Dans les galaxies récentes, le gaz ne représente plus que 5 à 10 % de la masse de la galaxie et il tourne très vite, comme si la galaxie était plus massive qu'il n'y paraît. - C'est ce qui a motivé l'introduction, vers les années 1940, du concept de matière noire, invisible, pour conserver la loi de la Relativité générale d'Einstein. Mais en 2000, on a constaté une accélération de l'expansion de l'univers, il a donc fallu introduire en plus le concept de l'énergie noire, répulsive. La communauté scientifique mondiale cherche une nouvelle loi qui rende compte des nouvelles observations et mesures. Depuis 1983, la théorie MOND (Modified Newton Dynamics) vient concurrencer celle de la matière noire, en proposant une modification de la théorie de la Gravitation universelle de Newton, mais pour le moment, la question est toujours en débat. - Anneau de matière noire : Anneau de matière noire dans l’amas de galaxies Cl 0024+17 -

La vitesse se calcule en fonction du rayon : celle que l'on observe n'est possible que si elle met en jeu des masses beaucoup plus importantes.

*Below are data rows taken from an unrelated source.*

Definition opposite (r : IceRole) : IceRole := match r with controlling => controlled | controlled => controlling end.

Lemma roles_opposite a b : a <> b -> role_of b a = opposite (role_of a b).
Proof. intros N. unfold role_of. rewrite (bytes_lt_total a b N). by destruct (bytes_lt a b). Qed.
Lemma pair_priority_opposite r x y : pair_priority (opposite r) y x = pair_priority r x y.
Proof. by destruct r. Qed.

Lemma all_pairs_cons_r l x r : all_pairs l (x :: r) ≡ₚ map (fun a => (a, x)) l ++ all_pairs l r.
Proof.
  induction l as [|a l IH]; [done|]. unfold all_pairs in *. cbn [map concat app].
  rewrite IH. constructor. rewrite !app_assoc. f_equiv. apply Permutation_app_comm.
Qed.
Lemma all_pairs_swap l r : map (fun ab => (snd ab, fst ab)) (all_pairs r l) ≡ₚ all_pairs l r.
Proof.
  induction r as [|x r IH].
  - unfold all_pairs. cbn. induction l as [|a l IH]; [done|exact IH].
  - rewrite all_pairs_cons_r. unfold all_pairs at 1. cbn [map concat]. rewrite map_app, map_map. cbn [fst snd]. by f_equiv.
Qed.

Lemma insert_pair_perm p l : insert_pair p l ≡ₚ p :: l.
Proof.
  induction l as [|q l IH]; [done|]. cbn. destruct (_ >? _); [|done]. rewrite IH. apply Permutation_swap.
Qed.
Lemma sort_pairs_perm l : sort_pairs l ≡ₚ l.
Proof. induction l as [|p l IH]; [done|]. cbn. by rewrite insert_pair_perm, IH. Qed.

(** Descending priorities. *)
Definition ranked (l : list CandidatePair) : Prop := StronglySorted (fun p q => cp_priority q <= cp_priority p) l.

Lemma insert_pair_ranked p l : ranked l -> ranked (insert_pair p l).
Proof.
  induction l as [|q l IH]; intros S; cbn; [by repeat constructor|]. apply StronglySorted_inv in S as [S F].
  destruct (Z.gtb_spec (cp_priority q) (cp_priority p)).
  - constructor; [by apply IH|]. rewrite Forall_forall in *. intros x Hx.
    rewrite insert_pair_perm in Hx. apply elem_of_cons in Hx as [->|Hx]; [lia|by apply F].
  - constructor; [by constructor|]. constructor; [lia|]. eapply Forall_impl; [exact F|]. intros x ?. cbn in *. lia.
Qed.
Lemma sort_pairs_ranked l : ranked (sort_pairs l).
Proof. induction l as [|p l IH]; [constructor|]. cbn. by apply insert_pair_ranked. Qed.

(** What a pair is, apart from how its check goes. *)
Definition pair_key (p : CandidatePair) : Candidate * Candidate * Z := (cp_local p, cp_remote p, cp_priority p).

Lemma checks_agree local peer locals remotes now now' c d :
  new_checks local peer locals remotes now = Ok c -> new_checks peer local remotes locals now' = Ok d ->
  ck_role d = opposite (ck_role c) /\
  map pair_key (ck_pairs c) ≡ₚ map (fun p => (cp_remote p, cp_local p, cp_priority p)) (ck_pairs d) /\
  ranked (ck_pairs c) /\ ranked (ck_pairs d).
Proof.
  unfold new_checks. intros H1 H2. ok_inv H1. ok_inv H2. bool_prop. subst c d. cbn [ck_role ck_pairs].
  split_and!; [by apply roles_opposite| |apply sort_pairs_ranked..].
  unfold pair_key. rewrite !sort_pairs_perm, !map_map. rewrite <- (all_pairs_swap locals remotes), map_map.
  rewrite (roles_opposite local peer) by done. erewrite map_ext; [done|]. intros [a b]. cbn. by rewrite pair_priority_opposite.
Qed.

(** ** What the calls keep *)

Definition has_succeeded (l : list CandidatePair) : Prop := Exists (fun p => cp_state p = succeeded) l.

(** After the calls [es] on the fresh checks [c0]: the pairs are those of the checklist, one has
    succeeded only on a reported success, and the state says whether one has. *)
Record check_inv (c0 : ConnectivityChecks) (es : list check_event) (c : ConnectivityChecks) : Prop := mk_check_inv {
  ci_keys : map pair_key (ck_pairs c) = map pair_key (ck_pairs c0);
  ci_deadline : ck_deadline c = ck_deadline c0;
  ci_reported : forall p, p ∈ ck_pairs c -> cp_state p = succeeded ->
    exists rtt, ck_result (endpoint (cp_local p)) (endpoint (cp_remote p)) true rtt ∈ es;
  ci_connected : ck_state c = connected -> has_succeeded (ck_pairs c);
  ci_unreachable : ck_state c = unreachable -> ~ has_succeeded (ck_pairs c) }.

Lemma is_pair_spec l r p : is_pair l r p = true <-> endpoint (cp_local p) = l /\ endpoint (cp_remote p) = r.
Proof. unfold is_pair. by rewrite andb_true_iff, !bool_decide_eq_true. Qed.

Lemma scan_some late l p : scan late l = Some (Some p) ->
  exists a b, l = a ++ p :: b /\ cp_state p = succeeded /\
    Forall (fun q => cp_state q <> succeeded /\ (late = false -> cp_state q = failed)) a.
Proof.
  induction l as [|q l IH]; cbn; [done|]. case_bool_decide as E.
  - intros [= ->]. by exists [], l.
  - destruct (negb late && _) eqn:B; [done|]. intros (a & b & -> & S & F)%IH. exists (q :: a), b. split_and!; [done..|].
    constructor; [|done]. split; [done|]. intros ->. cbn in B. by bool_prop.
Qed.
Lemma scan_none late l : scan late l = None -> ~ has_succeeded l.
Proof.
  unfold has_succeeded. induction l as [|q l IH]; cbn; [by intros _ ?%Exists_nil|]. case_bool_decide; [done|].
  destruct (negb late && _); [done|]. intros N%IH [?|?]%Exists_cons; done.
Qed.
Lemma scan_late l : scan true l <> Some None.
Proof. induction l as [|q l IH]; cbn; [done|]. by case_bool_decide. Qed.

Lemma scan_has late l p : scan late l = Some (Some p) -> has_succeeded l.
Proof. intros (a & b & -> & S & _)%scan_some. apply Exists_app. right. by constructor. Qed.

(** How a call may change a pair. *)
Definition advances (es : list check_event) (p q : CandidatePair) : Prop :=
  pair_key q = pair_key p /\
  (cp_state q = succeeded -> cp_state p = succeeded \/
    exists rtt, ck_result (endpoint (cp_local p)) (endpoint (cp_remote p)) true rtt ∈ es).
Lemma advances_refl es p : advances es p p.
Proof. split; auto. Qed.
Lemma advances_map es (f : CandidatePair -> CandidatePair) l :
  (forall p, advances es p (f p)) -> Forall2 (advances es) l (map f l).
Proof. intros A. induction l; cbn; by constructor. Qed.

Lemma inv_set_pairs c0 es c l nx : check_inv c0 es c -> ck_state c = checking -> Forall2 (advances es) (ck_pairs c) l ->
  check_inv c0 es (mk_checks (ck_local c) (ck_peer c) (ck_role c) l (ck_deadline c) nx (ck_state c)).
Proof.
  intros [K D R _ _] E A. split; cbn; [|done| |congruence..].
  - rewrite <- K. clear -A. induction A as [|p q l l' [A _] _ IH]; cbn; congruence.
  - intros q Hq Sq. apply list_elem_of_lookup in Hq as [i Hq].
    destruct (Forall2_lookup_r _ _ _ _ _ A Hq) as (p & Hp & Kp & [S | (rtt & Hr)]%(fun f => f Sq)); unfold pair_key in Kp; injection Kp as -> -> _.
    + apply R; [by eapply list_elem_of_lookup_2|done].
    + by exists rtt.
Qed.

Lemma inv_nominate c0 es now c : check_inv c0 es c -> check_inv c0 es (fst (nominate now c)).
Proof.
  intros I. unfold nominate. case_bool_decide as E; [done|]. pose proof I as [K D R _ _].
  destruct (scan _ _) as [[p| ]|] eqn:S; [|done|]; (split; cbn; [done..| |]; try done).
  - intros _. by eapply scan_has.
  - intros _. by eapply scan_none.
Qed.

Lemma try_first_advances es l p l' : try_first l = Some (p, l') -> Forall2 (advances es) l l'.
Proof.
  revert l'. induction l as [|q l IH]; intros l'; cbn; [done|]. destruct (to_try q) eqn:T.
  - intros [= _ <-]. constructor; [by split|]. apply Forall_Forall2_diag, Forall_true, advances_refl.
  - destruct (try_first l) as [[? k]|]; [|done]. intros [= -> <-]. constructor; [apply advances_refl|by apply IH].
Qed.

Lemma inv_step c0 es e c : check_inv c0 es c -> check_inv c0 (es ++ [e]) (check_step e c).
Proof.
  intros I0. assert (I : check_inv c0 (es ++ [e]) c).
  { destruct I0 as [K D R X Y]. split; try done. intros p Hp Sp. destruct (R p Hp Sp) as [rtt ?]. exists rtt. set_solver. }
  clear I0. destruct e as [r|now|l r|l r ok rtt|now]; cbn [check_step].
  - unfold resolve_role_conflict. case_bool_decide; [|done]. by destruct I.
  - unfold next. destruct (_ || _) eqn:G; [done|]. bool_prop. destruct (now >=? _).
    + apply inv_nominate, inv_set_pairs; [done..|]. apply advances_map. intros p. case_bool_decide; [apply advances_refl|by split].
    + destruct (try_first _) as [[p l]|] eqn:T; [|by apply inv_nominate]. apply inv_set_pairs; [done..|]. by eapply try_first_advances.
  - unfold note_probe. case_bool_decide; [|done]. apply inv_set_pairs; [done..|]. apply advances_map. intros p.
    destruct (_ && _); [by split|apply advances_refl].
  - unfold check_result. case_bool_decide; [|done]. apply inv_set_pairs; [done..|]. apply advances_map. intros p.
    destruct (_ && _) eqn:B; [|apply advances_refl]. apply andb_true_iff in B as [[<- <-]%is_pair_spec _]. split; [done|]. cbn.
    destruct ok; [|by destruct (_ >=? _)]. intros _. right. exists rtt. set_solver.
  - by apply inv_nominate.
Qed.

Lemma inv_run local peer locals remotes now c0 es : new_checks local peer locals remotes now = Ok c0 ->
  check_inv c0 es (check_run es c0).
Proof.
  intros N. induction es as [|e es IH] using rev_ind; [|unfold check_run; rewrite foldl_snoc; by apply inv_step].
  unfold new_checks in N. ok_inv N. subst c0. unfold check_run. cbn [foldl]. split; cbn; try done.
  intros p Hp. rewrite sort_pairs_perm in Hp. apply list_elem_of_fmap in Hp as (? & -> & _). done.
Qed.

Lemma decided_step c0 es e c : check_inv c0 es c -> ck_state c <> checking ->
  ck_state (check_step e c) = ck_state c /\ ck_pairs (check_step e c) = ck_pairs c.
Proof.
  intros [_ _ _ X Y] N. destruct e; cbn [check_step]; unfold resolve_role_conflict, next, note_probe, check_result;
    try (by case_bool_decide); try (by rewrite bool_decide_false by done).
  unfold nominate. case_bool_decide as U; [done|]. destruct (ck_state c) eqn:E; [done| |done].
  destruct (scan _ _) as [[p| ]|] eqn:S; cbn; [done|done|]. by apply scan_none in S; destruct S; apply X.
Qed.

Lemma ranked_keys l l' : map pair_key l = map pair_key l' -> ranked l' -> ranked l.
Proof.
  revert l'. induction l as [|p l IH]; intros [|q l'] E R; try done.
  cbn in E. injection E as _ _ P E. apply StronglySorted_inv in R as [R F]. constructor; [by eapply IH|].
  clear IH R. revert l' E F. induction l as [|x l IH]; intros [|y l'] E F; try done.
  cbn in E. injection E as _ _ P' E. apply Forall_cons in F as [? F]. constructor; [congruence|by eapply IH].
Qed.

(** What a nomination says of the pairs, once they are ranked. *)
Lemma nominate_best now c c' p : ranked (ck_pairs c) -> nominate now c = (c', Some p) ->
  p ∈ ck_pairs c /\ cp_state p = succeeded /\ ck_state c' = connected /\
  (forall q, q ∈ ck_pairs c -> cp_state q = succeeded -> cp_priority q <= cp_priority p) /\
  (now < ck_deadline c -> forall q, q ∈ ck_pairs c -> cp_priority p < cp_priority q -> cp_state q = failed).
Proof.
  unfold nominate. intros R. case_bool_decide as U; [done|]. destruct (scan _ _) as [[p'| ]|] eqn:S; intros [= <- ->].
  apply scan_some in S as (a & b & E & Sp & F). rewrite E in R |- *. clear U. rewrite Forall_forall in F.
  assert (B : forall q, q ∈ b -> cp_priority q <= cp_priority p).
  { clear -R. induction a as [|x a IH]; apply StronglySorted_inv in R as [R F]; [|by apply IH]. by rewrite Forall_forall in F. }
  split_and!; [set_solver|done|done| |].
  - intros q [Hq|[->|Hq]%elem_of_cons]%elem_of_app Sq; [by destruct (F q Hq)|done|by apply B].
  - intros L q [Hq|[->|Hq]%elem_of_cons]%elem_of_app G; [|lia|specialize (B q Hq); lia]. apply (F q Hq). lia.
Qed.

Lemma nominate_late now c : ck_deadline c <= now -> (ck_state c = unreachable -> ~ has_succeeded (ck_pairs c)) ->
  ck_state (fst (nominate now c)) <> checking /\
  (ck_state (fst (nominate now c)) = connected <-> has_succeeded (ck_pairs c)).
Proof.
  intros D Y. unfold nominate. case_bool_decide as U; cbn; [rewrite U; split; [done|split; [done|by intros ?%Y]]|].
  replace (now >=? _) with true by lia. destruct (scan _ _) as [[p| ]|] eqn:S; cbn.
  - split; [done|]. split; [|done]. intros _. by eapply scan_has.
  - by apply scan_late in S.
  - apply scan_none in S. by split.
Qed.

Françoise Combes suppose que les galaxies "se touchent" par l'intermédiaire de cette matière noire hypothétique. Il se produit entre elles des effets de marée qui perturbent les galaxies. Elle montre l'exemple d'une galaxie perturbée, Arp, où le gaz se répand autour des galaxies. Ces interactions peuvent prendre la forme de champignons. Elles ne se produisent pas seulement entre deux galaxies, mais peuvent mettre en jeu tout un groupe, comme celui du Quintette de Stephan (qui en comporte en réalité six). Un petit groupe de galaxies qui a fait l'objet de nombreuses études et dont la première simulation informatique a été faite en 1970 est centré autour de la galaxie spirale Messier 51 dont on voit (fig. ci-dessous) l'interaction avec sa proche voisine de taille plus réduite, NGC 5195.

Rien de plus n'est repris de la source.